Material for the task:

End Scoring.

(** ** [JSON.stringify] on the values the backend serialises *)

Module JSON.

Definition hex_digit (n : N) : N :=
  if (n <? 10)%N then (48 + n)%N else (87 + n)%N.

(** [\uXXXX] with lower-case hexadecimal digits. *)
Definition unicode_escape (c : N) : jsstring :=
  [92%N; 117%N;
   hex_digit (N.shiftr c 12 mod 16); hex_digit (N.shiftr c 8 mod 16);
   hex_digit (N.shiftr c 4 mod 16); hex_digit (c mod 16)].

Definition is_high_surrogate (c : N) : bool :=
  (N.leb 55296 c && N.leb c 56319)%bool.

Definition is_low_surrogate (c : N) : bool :=
  (N.leb 56320 c && N.leb c 57343)%bool.

(** One code unit that is not part of a surrogate pair. *)
Definition quote_unit (c : N) : jsstring :=
  if N.eqb c 8 then [92%N; 98%N]
  else if N.eqb c 9 then [92%N; 116%N]
  else if N.eqb c 10 then [92%N; 110%N]
  else if N.eqb c 12 then [92%N; 102%N]
  else if N.eqb c 13 then [92%N; 114%N]
  else if N.eqb c 34 then [92%N; 34%N]
  else if N.eqb c 92 then [92%N; 92%N]
  else if (c <? 32)%N then unicode_escape c
  else if is_high_surrogate c || is_low_surrogate c then unicode_escape c
  else [c].

Fixpoint quote_units (s : jsstring) : jsstring :=
  match s with
  | [] => []
  | c :: s' =>
      if is_high_surrogate c then
        match s' with
        | d :: s'' =>
            if is_low_surrogate d then c :: d :: quote_units s''
            else quote_unit c ++ quote_units s'
        | [] => quote_unit c
        end
      else quote_unit c ++ quote_units s'
  end.

(** A string value. *)
Definition quote (s : jsstring) : jsstring :=
  [34%N] ++ quote_units s ++ [34%N].

Fixpoint join (sep : jsstring) (l : list jsstring) : jsstring :=
  match l with
  | [] => []
  | [x] => x
  | x :: l' => x ++ sep ++ join sep l'
  end.

(** An array of strings. *)
Definition stringify_strings (l : list jsstring) : jsstring :=
  lit "[" ++ join (lit ",") (List.map quote l) ++ lit "]".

Instructions for the task:
Restate verbatim all lines from the start of the data through the line containing "(** [\uXXXX] with", with both ends kept.

Solution for this task:
End Scoring.

(** ** [JSON.stringify] on the values the backend serialises *)

Module JSON.

Definition hex_digit (n : N) : N :=
  if (n <? 10)%N then (48 + n)%N else (87 + n)%N.

(** [\uXXXX] with lower-case hexadecimal digits. *)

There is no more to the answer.